(* ===== verification/Resources.v ===== *)
(** * The objects the operator generates

    Models [src/pkg/k8s/resources/resources.go].  A Go map is iterated in an
    order the runtime chooses ([MapRange]); [resource.MustParse] is the
    parameter [MustParse], which panics on text that is no quantity. *)
From stdpp Require Import pretty.
From S2P Require Import Prelude MapRange KubeTypes.

Definition Component : string := "tailpost-agent".
Definition ConfigFileName : string := "config.yaml".
Definition MetricsPort : Z := 8080.

Section resources.
Context {Q : Type} `{EqDecision Q} (MustParse : string -> result Q).
Implicit Types (cr : TailpostAgent.t).

Definition agent_name cr : string := Name (TailpostAgent.meta cr).
Definition agent_namespace cr : string := Namespace (TailpostAgent.meta cr).

(** [GetLabels] *)
Definition GetLabels cr : gmap string string :=
  {[ "app.kubernetes.io/name" := Component;
     "app.kubernetes.io/instance" := agent_name cr;
     "app.kubernetes.io/managed-by" := "tailpost-operator" ]}.

Definition GetConfigMapName cr : string := agent_name cr +:+ "-config".
Definition GetStatefulSetName cr : string := agent_name cr.
Definition GetServiceName cr : string := agent_name cr.

(** ** The agent's configuration file *)

(** The dynamic types [yaml] distinguishes.  A float carries its shortest
    decimal text, any other value the answer of [json.Marshal]. *)
Inductive yaml_value :=
| VString (s : string)
| VInt (n : Z)
| VFloat32
| VFloat64 (text : string)
| VOther (json : result string).

Definition yaml_text (v : yaml_value) : result string :=
  match v with
  | VString s => Ok s
  | VInt n => Ok (pretty n)
  | VFloat32 => Panic "interface conversion: interface {} is float32, not float64"
  | VFloat64 text => Ok text
  | VOther json => json
  end.

Definition newline : string := go_string [nl].

(** [yaml]: one line per key, in the order of iteration. *)
Fixpoint yaml_lines (kvs : list (string * yaml_value)) : result string :=
  match kvs with
  | [] => Ok ""
  | (k, v) :: kvs =>
      text ← yaml_text v;
      rest ← yaml_lines kvs;
      Ok (k +:+ ": " +:+ text +:+ newline +:+ rest)
  end.
Definition yaml (o : map_order yaml_value) (data : gmap string yaml_value) : result string :=
  yaml_lines (range o data).

(** The first file source with a path. *)
Fixpoint first_file_path (sources : list LogSourceSpec.t) : option string :=
  match sources with
  | [] => None
  | s :: sources =>
      if bool_decide (LogSourceSpec.Type_ s = "file") && negb (String.eqb (LogSourceSpec.Path s) "")
      then Some (LogSourceSpec.Path s) else first_file_path sources
  end.

Definition config_data (cr : TailpostAgent.t) (batch : Z) : gmap string yaml_value :=
  let spec := TailpostAgent.Spec cr in
  let base : gmap string yaml_value :=
    {[ "server_url" := VString (TailpostAgentSpec.ServerURL spec);
       "batch_size" := VInt batch;
       "flush_interval" := VString (TailpostAgentSpec.FlushInterval spec) ]} in
  match first_file_path (TailpostAgentSpec.LogSources spec) with
  | Some p => <["log_path" := VString p]> base
  | None => base
  end.

(** [CreateConfigMap]; a nil [BatchSize] is dereferenced. *)
Definition CreateConfigMap (o : map_order yaml_value) cr : result ConfigMap :=
  match TailpostAgentSpec.BatchSize (TailpostAgent.Spec cr) with
  | None => Panic "invalid memory address or nil pointer dereference"
  | Some batch =>
      text ← wrap_err "failed to convert config to YAML: %w" (yaml o (config_data cr batch));
      Ok (mkConfigMap (mkMeta (GetConfigMapName cr) (agent_namespace cr) (GetLabels cr) None)
            {[ ConfigFileName := text ]})
  end.

(** ** The StatefulSet *)

(** One of the two resource lists: nil when neither value is given. *)
Definition resource_list (l : ResourceListSpec.t) : result (option (gmap string Q)) :=
  let cpu := ResourceListSpec.CPU l in
  let mem := ResourceListSpec.Memory l in
  if negb (String.eqb cpu "") || negb (String.eqb mem "") then
    m ← (if negb (String.eqb cpu "") then q ← MustParse cpu; Ok (<["cpu" := q]> ∅) else Ok ∅);
    m ← (if negb (String.eqb mem "") then q ← MustParse mem; Ok (<["memory" := q]> m) else Ok m);
    Ok (Some m)
  else Ok None.

Definition probe (path : string) (delay : Z) : Probe :=
  mkProbe path MetricsPort "HTTP" delay 5 10.

(** [CreateStatefulSet] *)
Definition CreateStatefulSet cr : result (StatefulSet Q) :=
  let spec := TailpostAgent.Spec cr in
  let labels := GetLabels cr in
  limits ← resource_list (ResourceRequirementsSpec.Limits (TailpostAgentSpec.Resources spec));
  requests ← resource_list (ResourceRequirementsSpec.Requests (TailpostAgentSpec.Resources spec));
  let container := {|
    c_Name := "tailpost-agent";
    c_Image := TailpostAgentSpec.Image spec;
    c_ImagePullPolicy := TailpostAgentSpec.ImagePullPolicy spec;
    c_Command := ["/app/tailpost"];
    c_Args := ["-config"; "/app/config/" +:+ ConfigFileName];
    c_Ports := [mkContainerPort "metrics" MetricsPort "TCP"];
    c_VolumeMounts := [mkVolumeMount "config" "/app/config" false;
                       mkVolumeMount "log-volume" "/host/var/log" true];
    c_Resources := mkResources limits requests;
    c_LivenessProbe := probe "/health" 30;
    c_ReadinessProbe := probe "/ready" 5;
  |} in
  Ok {| sts_meta := mkMeta (GetStatefulSetName cr) (agent_namespace cr) labels None;
        sts_Spec := {|
          s_Replicas := TailpostAgentSpec.Replicas spec;
          s_Selector := labels;
          s_ServiceName := GetServiceName cr;
          s_TemplateLabels := labels;
          s_ServiceAccountName := TailpostAgentSpec.ServiceAccount spec;
          s_Containers := [container];
          s_Volumes := [mkVolume "config" (ConfigMapVolume (GetConfigMapName cr));
                        mkVolume "log-volume" (HostPathVolume "/var/log")];
        |};
        sts_ReadyReplicas := 0 |}.

(** ** The Service *)

(** [CreateService] *)
Definition CreateService cr : Service := {|
  svc_meta := mkMeta (GetServiceName cr) (agent_namespace cr) (GetLabels cr) None;
  svc_Selector := GetLabels cr;
  svc_Ports := [mkServicePort "metrics" MetricsPort MetricsPort "TCP"];
|}.

(** ** Comparisons *)

Definition ConfigMapNeedsUpdate (current desired : ConfigMap) : bool :=
  negb (bool_decide (cm_Data current = cm_Data desired)).

(** [StatefulSetNeedsUpdate]: the first container is indexed, whether or not
    there is one; [||] stops at the first difference. *)
Definition StatefulSetNeedsUpdate (current desired : StatefulSet Q) : result bool :=
  if negb (bool_decide (s_Replicas (sts_Spec current) = s_Replicas (sts_Spec desired))) then Ok true
  else match s_Containers (sts_Spec current), s_Containers (sts_Spec desired) with
       | c :: _, d :: _ =>
           Ok (negb (bool_decide (c_Image c = c_Image d))
               || negb (bool_decide (c_Resources c = c_Resources d)))
       | _, _ => Panic "index out of range [0] with length 0"
       end.

Definition ServiceNeedsUpdate (current desired : Service) : bool :=
  negb (bool_decide (svc_Selector current = svc_Selector desired))
  || negb (bool_decide (svc_Ports current = svc_Ports desired)).

(** ** Lemmas *)

Lemma yaml_config_ok o cr batch : exists text, yaml o (config_data cr batch) = Ok text.
Proof. clear dependent Q.
  unfold yaml.
  assert (forall kv, kv ∈ range o (config_data cr batch) -> exists t, yaml_text kv.2 = Ok t) as H.
  { intros [k v] Hin%elem_of_range. simpl. unfold config_data in Hin.
    assert (forall k v, ({[ "server_url" := VString (TailpostAgentSpec.ServerURL (TailpostAgent.Spec cr));
       "batch_size" := VInt batch;
       "flush_interval" := VString (TailpostAgentSpec.FlushInterval (TailpostAgent.Spec cr)) ]}
        : gmap string yaml_value) !! k = Some v -> exists t, yaml_text v = Ok t) as Hb.
    { intros k' v'. rewrite !lookup_insert_Some, lookup_singleton_Some. naive_solver. }
    destruct (first_file_path _); [|by eapply Hb].
    apply lookup_insert_Some in Hin as [[_ <-]|[_ Hin]]; [by eexists|by eapply Hb]. }
  induction (range o (config_data cr batch)) as [|[k v] l IH]; simpl; [by eexists|].
  destruct (H (k, v)) as [t Ht]; [set_solver|]. simpl in Ht. rewrite Ht. simpl.
  destruct IH as [text ->]; [set_solver|]. simpl. by eexists.
Qed.

Lemma CreateConfigMap_ok o cr :
  is_Some (TailpostAgentSpec.BatchSize (TailpostAgent.Spec cr)) ->
  exists text, CreateConfigMap o cr =
    Ok (mkConfigMap (mkMeta (GetConfigMapName cr) (agent_namespace cr) (GetLabels cr) None)
          {[ ConfigFileName := text ]}).
Proof. clear dependent Q.
  intros [batch E]. unfold CreateConfigMap. rewrite E.
  destruct (yaml_config_ok o cr batch) as [text ->]. by eexists.
Qed.

End resources.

WHAT YOU WILL DO
Look above for the line containing "exists text, CreateConfigMap". From there to the final line of the entries, repeat every line exactly.

FINAL ANSWER
  exists text, CreateConfigMap o cr =
    Ok (mkConfigMap (mkMeta (GetConfigMapName cr) (agent_namespace cr) (GetLabels cr) None)
          {[ ConfigFileName := text ]}).
Proof. clear dependent Q.
  intros [batch E]. unfold CreateConfigMap. rewrite E.
  destruct (yaml_config_ok o cr batch) as [text ->]. by eexists.
Qed.

End resources.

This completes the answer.